By the end of this section, you will be able to:

• Explain the phenomenon of dispersion and discuss its advantages and disadvantages.

We see about six colors in a rainbow—red, orange, yellow, green, blue, and violet; sometimes indigo is listed, too. Those colors are associated with different wavelengths of light, as shown in Figure 2. When our eye receives pure-wavelength light, we tend to see only one of the six colors, depending on wavelength. The thousands of other hues we can sense in other situations are our eye’s response to various mixtures of wavelengths. White light, in particular, is a fairly uniform mixture of all visible wavelengths. Sunlight, considered to be white, actually appears to be a bit yellow because of its mixture of wavelengths, but it does contain all visible wavelengths. The sequence of colors in rainbows is the same sequence as the colors plotted versus wavelength in Figure 2. What this implies is that white light is spread out according to wavelength in a rainbow. Dispersion is defined as the spreading of white light into its full spectrum of wavelengths. More technically, dispersion occurs whenever there is a process that changes the direction of light in a manner that depends on wavelength. Dispersion, as a general phenomenon, can occur for any type of wave and always involves wavelength-dependent processes.

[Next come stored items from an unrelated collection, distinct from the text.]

(** While the promise is pending the callback was not called: nothing was
    sent and [CALLBACK_USED] is as it was. *)
Lemma runBody_pending (acts : list UserAction) (s : State) :
  promise (runBody acts s) = Pending ->
  outbox (runBody acts s) = outbox s /\
  callbackUsed (runBody acts s) = callbackUsed s /\
  Forall (fun a => is_callback a = false) acts.
Proof.
  revert s. induction acts as [|a acts IH]; intros s H; simpl in *; [auto|].
  destruct a as [err data|v|e|err data|v|v|e];
    try (destruct (IH _ H) as (-> & -> & HF);
         rewrite userAction_outbox; split; [reflexivity|]; split;
         [ destruct s as [p cu ah ec w o aw iv ex]; unfold userAction; unfold_script; simpl;
           repeat match goal with
                  | |- context [truthy ?x] => destruct (truthy x)
                  | |- context [match ?q with Pending => _ | _ => _ end] => destruct q
                  end; reflexivity
         | constructor; [reflexivity | exact HF] ]).
  exfalso. revert H. apply runBody_not_pending. simpl. apply callback_leaves_pending.
Qed.

Lemma start_function (b : Bundle) (waits : JsValue) :
  is_function (userHandler b) = true ->
  start b waits = processEvents (behaviour b) (initial waits).
Proof. intros Hf. unfold start. now rewrite getHandler_function. Qed.

(** The state in which the user's function ends when nothing settled the
    promise: only the waiting flag may have been written. *)
Lemma pending_acts (acts : list UserAction) (waits : JsValue) :
  pendingAfter acts waits ->
  exists w,
    runBody acts (set_invoked true (initial waits))
    = mkState Pending false false false w [] false true None.
Proof.
  unfold pendingAfter. intros Hp.
  destruct (runBody_pending _ _ Hp) as (Ho & Hc & _).
  destruct (runBody_frame acts (set_invoked true (initial waits)))
    as (Ha & He & Hw & Hi & Hx).
  destruct (runBody acts (set_invoked true (initial waits)))
    as [p cu ah ec w o aw iv ex].
  simpl in *. subst. now exists w.
Qed.

Lemma pending_body (h : Handler) (waits : JsValue) :
  pendingAtReturn h waits ->
  exists w,
    runBody (body h) (set_invoked true (initial waits))
    = mkState Pending false false false w [] false true None.
Proof. apply pending_acts. Qed.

Dispersion is defined to be the spreading of white light into its full spectrum of wavelengths.

Any type of wave can exhibit dispersion. Sound waves, all types of electromagnetic waves, and water waves can be dispersed according to wavelength. Dispersion occurs whenever the speed of propagation depends on wavelength, thus separating and spreading out various wavelengths. Dispersion may require special circumstances and can result in spectacular displays such as in the production of a rainbow. This is also true for sound, since all frequencies ordinarily travel at the same speed. If you listen to sound through a long tube, such as a vacuum cleaner hose, you can easily hear it is dispersed by interaction with the tube. Dispersion, in fact, can reveal a great deal about what the wave has encountered that disperses its wavelengths. The dispersion of electromagnetic radiation from outer space, for example, has revealed much about what exists between the stars—the so-called empty space.

Rainbows are produced by a combination of refraction and reflection.

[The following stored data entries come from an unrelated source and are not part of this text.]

(** X10.  [removeSession] keeps exactly the entries whose id differs from
    the given one, in their order; when no entry has that id the list is
    unchanged, and removing twice is the same as removing once. *)
Theorem removeSession_keeps_the_others (id : string)
    (sessions : list SessionContext.LogEntry) :
  (forall e, In e (SessionContext.removeSession id sessions)
             <-> In e sessions /\ ClockTimer.entry_id e <> id)
  /\ ((forall e, In e sessions -> ClockTimer.entry_id e <> id) ->
      SessionContext.removeSession id sessions = sessions)
  /\ SessionContext.removeSession id
       (SessionContext.removeSession id sessions)
     = SessionContext.removeSession id sessions.
Proof.
  unfold SessionContext.removeSession. split; [| split].
  - intros e. rewrite filter_In. split; intros [Hin Hid]; split; auto.
    + intros Heq. apply String.eqb_eq in Heq. now rewrite Heq in Hid.
    + destruct (String.eqb_spec (ClockTimer.entry_id e) id);
        [contradiction | reflexivity].
  - intros Habsent. induction sessions as [| x l IH]; simpl; [reflexivity |].
    destruct (String.eqb_spec (ClockTimer.entry_id x) id) as [Heq | Hne].
    + exfalso. apply (Habsent x); [now left | exact Heq].
    + simpl. rewrite IH; [reflexivity |].
      intros e He. apply Habsent. now right.
  - induction sessions as [| x l IH]; simpl; [reflexivity |].
    destruct (String.eqb_spec (ClockTimer.entry_id x) id) as [Heq | Hne];
      simpl; [exact IH |].
    destruct (String.eqb_spec (ClockTimer.entry_id x) id);
      [contradiction |]. simpl. now rewrite IH.
Qed.

Lemma removeSession_keeps_the_others_witness :
  SessionContext.removeSession "7"
    (snd (ClockTimer.handleLog 65000
            (ClockTimer.stopwatchFrame 65000
               (ClockTimer.handleStartStop 0 ClockTimer.initialState)) []))
  = snd (ClockTimer.handleLog 65000
           (ClockTimer.stopwatchFrame 65000
              (ClockTimer.handleStartStop 0 ClockTimer.initialState)) []).
Proof.
  apply (proj1 (proj2 (removeSession_keeps_the_others "7" _))).
  intros e [He | []]. subst e. vm_compute. discriminate.
Defined.
(** C4. [logRoutes] returns for every format string. The format [detail]
    logs the dump of the table, [all] logs the new config text, [delta] logs
    the formatted diff of the last against the next text and logs nothing
    when that is empty, which is when every inserted or deleted piece is
    empty once trimmed; any other format logs a warning and then does what
    [delta] does. *)
Theorem logRoutes_formats t last next format :
  let delta := fmtDiff (DiffMain last next true) in
  (∀ fuel,
     logRoutes_rec (S (S fuel)) t last next format =
       Some (logRoutes t last next format))
  ∧ logRoutes t last next "detail" =
      [Printf ("[INFO] Updated config to" +:+ nl +:+ "%s") [AStr (Dump t)]]
  ∧ logRoutes t last next "all" =
      [Printf ("[INFO] Updated config to" +:+ nl +:+ "%s") [AStr next]]
  ∧ logRoutes t last next "delta" =
      (if decide (delta = EmptyString) then []
       else [Printf ("[INFO] Config updates" +:+ nl +:+ "%s") [AStr delta]])
  ∧ (delta = EmptyString ↔
     ∀ d, d ∈ DiffMain last next true →
          Type_ d = DiffEqual ∨ TrimSpace (Text d) = EmptyString)
  ∧ (format ∉ ["detail"; "delta"; "all"] →
     logRoutes t last next format =
       Printf "[WARN] Invalid route format %q. Defaulting to %q"
         [AStr format; AStr "delta"]
       :: logRoutes t last next "delta").
Proof.
  intros delta. split_and!.
  - intros fuel. unfold logRoutes. cbn [logRoutes_rec].
    repeat case_decide; try done.
    all: unfold defFormat; by rewrite !logRoutes_rec_delta.
  - done.
  - done.
  - unfold logRoutes. rewrite logRoutes_rec_delta. fold delta. simpl.
    by repeat case_decide.
  - unfold delta, fmtDiff, Buffer.String. rewrite foldl_fmtDiff_empty.
    split; [by intros [_ Hall]|by intros Hall].
  - intros Hother. unfold logRoutes.
    rewrite (logRoutes_rec_other 1), (logRoutes_rec_delta 0), (logRoutes_rec_delta 1)
      by done.
    done.
Qed.

Lemma last_cons_default (x : string) l d d' :
  List.last (x :: l) d = List.last (x :: l) d'.
Proof. revert x. induction l as [|y l IH]; intros x; [done|]. apply (IH y). Qed.

Lemma watchNoRouteHTML_run values :
  ∀ html,
    (watchNoRouteHTML html values).1 = List.last values html ∧
    count_if is_SetHTML (watchNoRouteHTML html values).2 = changes html values.
Proof.
  induction values as [|next values IH]; intros html; [done|].
  cbn [watchNoRouteHTML changes]. unfold watchNoRouteHTML_step.
  case_decide as Heq.
  - subst next. destruct (IH html) as [Hcell Hcount].
    destruct (watchNoRouteHTML html values) as [html2 e2]. simpl in *.
    split; [|done]. rewrite Hcell. by destruct values.
  - destruct (IH next) as [Hcell Hcount].
    destruct (watchNoRouteHTML next values) as [html2 e2]. simpl in *.
    split; [rewrite Hcell; destruct values; [done|apply last_cons_default]|].
    rewrite !count_if_cons. simpl. rewrite Hcount. by case_decide.
Qed.

(** C5. For every value received on the no-route HTML stream,
    [noroute.SetHTML] is called, with that value, if and only if the value
    differs from the one stored; when it is equal the iteration does nothing
    and the cell keeps its content. So after any run the cell holds the last
    value received, and it was replaced once for every value that differed
    from the one before it. *)
Theorem noroute_html_set_if_changed html next values :
  let r := watchNoRouteHTML_step html next in
  (SetHTML next ∈ r.2 ↔ next ≠ html)
  ∧ (∀ v, SetHTML v ∈ r.2 → v = next)
  ∧ r.1 = next
  ∧ (next = html → r = (html, []))
  ∧ (watchNoRouteHTML html values).1 = List.last values html
  ∧ count_if is_SetHTML (watchNoRouteHTML html values).2 = changes html values.
Proof.
  destruct (watchNoRouteHTML_run values html) as [Hcell Hcount].
  unfold watchNoRouteHTML_step. case_decide as Heq; simpl.
  - split; [split; [intros Hin; by apply not_elem_of_nil in Hin|done]|].
    split; [intros v Hin; by apply not_elem_of_nil in Hin|].
    by repeat split.
  - split; [split; [done|intros _; by left]|].
    split; [|by repeat split].
    intros v [Hv|Hv]%elem_of_cons; [congruence|].
    apply list_elem_of_singleton in Hv. by case_decide.
Qed.

(** C7. The matcher handed to the https+tcp+sni listener holds of a name
    exactly when host lookup on it yields a target whose effective protocol
    is [tcp]: the value of [opts["proto"]] if present, otherwise the scheme
    of the target URL. The listener hands the raw connection to the TCP+SNI
    proxy when the matcher holds and to the HTTP proxy when it does not. *)
Theorem sni_matcher_dispatch cfg tbl host :
  (lookupHostMatcher cfg tbl host = true ↔
   ∃ t, LookupHost tbl host (Proxy_Strategy cfg) = Some t ∧
        effectiveProto t = Some "tcp")
  ∧ ListenAndServeHTTPSTCPSNI_dispatch (lookupHostMatcher cfg tbl) host =
      (if lookupHostMatcher cfg tbl host then ToTCPSNIProxy else ToHTTPProxy).
Proof.
  split; [|done]. unfold lookupHostMatcher, effectiveProto.
  destruct (LookupHost tbl host (Proxy_Strategy cfg)) as [t|];
    [|split; [done|by intros (t & Ht & _)]].
  destruct (Opts t !! "proto") as [p|] eqn:Hp.
  - rewrite bool_decide_eq_true. split.
    + intros <-. exists t. by rewrite Hp.
    + intros (t' & [= <-] & Ht'). rewrite Hp in Ht'. congruence.
  - destruct (TURL t) as [u|] eqn:Hu; rewrite bool_decide_eq_true.
    + split.
      * intros Hs. exists t. by rewrite Hp, Hu, Hs.
      * intros (t' & [= <-] & Ht'). rewrite Hp, Hu in Ht'. simpl in Ht'. congruence.
    + split; [done|].
      intros (t' & [= <-] & Ht'). by rewrite Hp, Hu in Ht'.
Qed.


(** *** initBackend *)

Lemma count_if_no_sleep (l : list Effect) d :
  count_if is_Sleep l = O → Sleep d ∉ l.
Proof.
  induction l as [|c l IH]; [intros _; apply not_elem_of_nil|].
  rewrite count_if_cons, not_elem_of_cons. intros Hc.
  destruct c; simpl in Hc; try done; split; try done; apply IH; lia.
Qed.

(** What an iteration does after a failed attempt, by the deadline test and
    the shutdown flag. *)
Lemma initBackend_loop_failed cfg deadline a rest e :
  knownBackend (Registry_Backend cfg) = true →
  failure a = Some e →
  ∃ calls,
    count_if is_attempt calls = 1%nat ∧ count_if is_Sleep calls = O ∧
    count_if is_exit calls = O ∧
    initBackend_loop cfg deadline (a :: rest) =
      let warn := Print [AStr "[WARN] Error initializing backend. "; AStr e] in
      if now a >? deadline then
        (Exited 1,
         calls ++ [warn; ExitFatal [AStr "[FATAL] Timeout registering backend."]])
      else if shuttingDown a >? 0 then
        (Exited 1, calls ++ [warn; Sleep (Registry_Retry cfg); ExitExit 1])
      else
        ((initBackend_loop cfg deadline rest).1,
         calls ++ [warn; Sleep (Registry_Retry cfg)]
               ++ (initBackend_loop cfg deadline rest).2).
Proof.
  intros Hk Hf. cbn [initBackend_loop]. rewrite Hk. cbn [negb].
  unfold failure in Hf.
  destruct (newBackend_err a) as [e'|]; simplify_eq.
  - exists [CallNewBackend (Registry_Backend cfg)]. split_and!; try done.
    cbn zeta. destruct (now a >? deadline); [done|].
    destruct (shuttingDown a >? 0); [done|].
    by destruct (initBackend_loop cfg deadline rest).
  - rewrite Hf. exists [CallNewBackend (Registry_Backend cfg); Register []].
    split_and!; try done.
    cbn zeta. destruct (now a >? deadline); [done|].
    destruct (shuttingDown a >? 0); [done|].
    by destruct (initBackend_loop cfg deadline rest).
Qed.

Lemma initBackend_loop_succeeded cfg deadline a rest :
  knownBackend (Registry_Backend cfg) = true →
  failure a = None →
  initBackend_loop cfg deadline (a :: rest) =
    (Returned, [CallNewBackend (Registry_Backend cfg); Register []]).
Proof.
  intros Hk Hf. cbn [initBackend_loop]. rewrite Hk. cbn [negb].
  unfold failure in Hf. destruct (newBackend_err a); [done|]. by rewrite Hf.
Qed.

(** After attempts that are all retried, the loop is at the next attempt,
    having slept [registry.retry] once after each of them. *)
Lemma initBackend_loop_retried cfg deadline pre more :
  knownBackend (Registry_Backend cfg) = true →
  Forall (retried deadline) pre →
  ∃ tr,
    initBackend_loop cfg deadline (pre ++ more) =
      ((initBackend_loop cfg deadline more).1,
       tr ++ (initBackend_loop cfg deadline more).2) ∧
    count_if is_attempt tr = length pre ∧
    count_if is_Sleep tr = length pre ∧
    count_if is_exit tr = O ∧
    (∀ d, Sleep d ∈ tr → d = Registry_Retry cfg).
Proof.
  intros Hk. induction 1 as [|a pre ([e He] & Hnow & Hflag) _ (tr & IH & Ha & Hs & Hx & Hd)].
  - exists []. split_and!; try done.
    + simpl. by destruct (initBackend_loop cfg deadline more).
    + intros d Hin. by apply not_elem_of_nil in Hin.
  - destruct (initBackend_loop_failed cfg deadline a (pre ++ more) e Hk He)
      as (calls & Hca & Hcs & Hcx & Heq).
    rewrite <- app_comm_cons, Heq. cbn zeta.
    assert ((now a >? deadline) = false) as -> by lia.
    assert ((shuttingDown a >? 0) = false) as -> by lia.
    rewrite IH. cbn [fst snd].
    exists (calls ++ [Print [AStr "[WARN] Error initializing backend. "; AStr e];
                      Sleep (Registry_Retry cfg)] ++ tr).
    rewrite !count_if_app, Hca, Hcs, Hcx, Ha, Hs, Hx.
    split_and!; try done.
    + by rewrite <- !app_assoc.
    + intros d. rewrite !elem_of_app, !elem_of_cons, elem_of_nil.
      intros [Hin|[[?|[?|[]]]|Hin]]; simplify_eq; [|done|by apply Hd].
      by apply count_if_no_sleep in Hin.
Qed.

How does a lens form an image? See how light rays are refracted by a lens. Watch how the image changes when you adjust the focal length of the lens, move the object, move the lens, or move the screen.

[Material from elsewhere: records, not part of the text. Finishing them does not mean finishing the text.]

(** * GPP reduction kernel ([gpp.cpp]): model and verified properties

    The kernel [noflagOCC_solver] and its caller [main] are embedded over
    an explicit heap: every pointer argument of the C++ code is a location
    of the heap, every array a block of that heap, and every array access
    is checked (an access the C++ standard leaves undefined yields [None]).

    The element type [dataType] of the source is an alias ([using dataType
    = double]) and [CustomComplex] is a template, so the kernel is written
    once over an interface [Scalar]; the instance [float_scalar] (IEEE 754
    binary64, one rounding per operator) is the program as it is compiled,
    the instance [Qc_scalar] is exact arithmetic. *)

From Stdlib Require Import ZArith Floats QArith Qcanon.
From stdpp Require Import base tactics option list list_numbers strings gmap.

Local Open Scope Z_scope.
#[local] Set Warnings "-clear-no-such-hyp,-inexact-float".

(** ** The scalar interface ([dataType]) *)

Class Scalar (T : Type) := {
  s_zero : T;
  s_one : T;
  s_half : T;                       (* the literal 0.5 *)
  s_micro : T;                      (* the literal 1e-6 *)
  s_add : T → T → T;
  s_sub : T → T → T;
  s_mul : T → T → T;
  s_div : T → T → T;
  s_opp : T → T;
  s_of_int : Z → T                  (* conversion of an integer operand *)
}.

Declare Scope scalar_scope.
Delimit Scope scalar_scope with S.
Infix "+" := s_add : scalar_scope.
Infix "-" := s_sub : scalar_scope.
Infix "*" := s_mul : scalar_scope.
Infix "/" := s_div : scalar_scope.

(** Conversion of a (signed) integer to binary64, as the C++ implicit
    conversion [long -> double] does it: round to nearest. *)
Definition float_of_int (z : Z) : float :=
  if bool_decide (z < 0)
  then PrimFloat.opp (PrimFloat.of_uint63 (Uint63.of_Z (- z)))
  else PrimFloat.of_uint63 (Uint63.of_Z z).

#[export] Instance float_scalar : Scalar float := {|
  s_zero := 0%float;
  s_one := 1%float;
  s_half := 0.5%float;
  s_micro := 1e-6%float;
  s_add := PrimFloat.add;
  s_sub := PrimFloat.sub;
  s_mul := PrimFloat.mul;
  s_div := PrimFloat.div;
  s_opp := PrimFloat.opp;
  s_of_int := float_of_int
|}.

#[export] Instance Qc_scalar : Scalar Qc := {|
  s_zero := Q2Qc 0;
  s_one := Q2Qc 1;
  s_half := Q2Qc (1 # 2);
  s_micro := Q2Qc (1 # 1000000);
  s_add := Qcplus;
  s_sub := Qcminus;
  s_mul := Qcmult;
  s_div := Qcdiv;
  s_opp := Qcopp;
  s_of_int := λ z, Q2Qc (inject_Z z)
|}.

(** The laws of exact arithmetic that the algebraic properties of the
    kernel rest on.  Binary64 rounds every sum and product, and has a
    signed zero: it satisfies neither the associativity laws, nor
    distributivity, nor the neutrality of zero. *)
Record ExactScalar (T : Type) `{Scalar T} : Prop := {
  exact_add_assoc : ∀ a b c : T, (a + (b + c) = (a + b) + c)%S;
  exact_add_0_l : ∀ a : T, (s_zero + a = a)%S;
  exact_add_0_r : ∀ a : T, (a + s_zero = a)%S;
  exact_mul_assoc : ∀ a b c : T, (a * (b * c) = (a * b) * c)%S;
  exact_mul_comm : ∀ a b : T, (a * b = b * a)%S;
  exact_mul_add_distr_l : ∀ k a b : T, (k * (a + b) = k * a + k * b)%S;
  exact_mul_0_r : ∀ k : T, (k * s_zero = s_zero)%S
}.

(** ** Complex values

    Modelled from the spec: [CustomComplex.h] is not part of the sources;
    section 4.1 of the specification gives the operations: a pair (real,
    imaginary), component-wise subtraction, the product
    [(ar*br - ai*bi, ar*bi + ai*br)], a scalar factor distributed over both
    components, conjugation negating the imaginary component. *)
Record CustomComplex (T : Type) := mkComplex { get_real : T; get_imag : T }.
Arguments mkComplex {T} _ _.
Arguments get_real {T} _.
Arguments get_imag {T} _.

Section Complex.
Context {T : Type} `{Scalar T}.

Definition CustomComplex_real (a : CustomComplex T) : T := get_real a.
Definition CustomComplex_imag (a : CustomComplex T) : T := get_imag a.

Definition conj (a : CustomComplex T) : CustomComplex T :=
  mkComplex (get_real a) (s_opp (get_imag a)).

(** [a * b], both complex *)
Definition cmul (a b : CustomComplex T) : CustomComplex T :=
  mkComplex (get_real a * get_real b - get_imag a * get_imag b)%S
            (get_real a * get_imag b + get_imag a * get_real b)%S.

• The spreading of white light into its full spectrum of wavelengths is called dispersion.
• Rainbows are produced by a combination of refraction and reflection and involve the dispersion of sunlight into a continuous distribution of colors.
• Dispersion produces beautiful rainbows but also causes problems in certain optical systems.

1. (a) What is the ratio of the speed of red light to violet light in diamond, based on [link]? (b) What is this ratio in polystyrene? (c) Which is more dispersive?
2. A beam of white light goes from air into water at an incident angle of 75.0º. At what angles are the red (660 nm) and violet (410 nm) parts of the light refracted?
3. By how much do the critical angles for red (660 nm) and violet (410 nm) light differ in a diamond surrounded by air?
4. (a) A narrow beam of light containing yellow (580 nm) and green (550 nm) wavelengths goes from polystyrene to air, striking the surface at a 30.0º incident angle. What is the angle between the colors when they emerge? (b) How far would they have to travel to be separated by 1.00 mm?
5. A parallel beam of light containing orange (610 nm) and violet (410 nm) wavelengths goes from fused quartz to water, striking the surface between them at a 60.0º incident angle. What is the angle between the two colors in water?
6. A ray of 610 nm light goes from air into fused quartz at an incident angle of 55.0º. At what incident angle must 470 nm light enter flint glass to have the same angle of refraction?
7. A narrow beam of light containing red (660 nm) and blue (470 nm) wavelengths travels from air through a 1.00 cm thick flat piece of crown glass and back to air again. The beam strikes at a 30.0º incident angle. (a) At what angles do the two colors emerge? (b) By what distance are the red and blue separated when they emerge?
8. A narrow beam of white light enters a prism made of crown glass at a 45.0º incident angle, as shown in Figure 6. At what angles, θR and θV, do the red (660 nm) and violet (410 nm) components of the light emerge from the prism?
   
   Figure 6. This prism will disperse the white light into a rainbow of colors. The incident angle is 45.0º, and the angles at which the red and violet light emerge are θR and θV.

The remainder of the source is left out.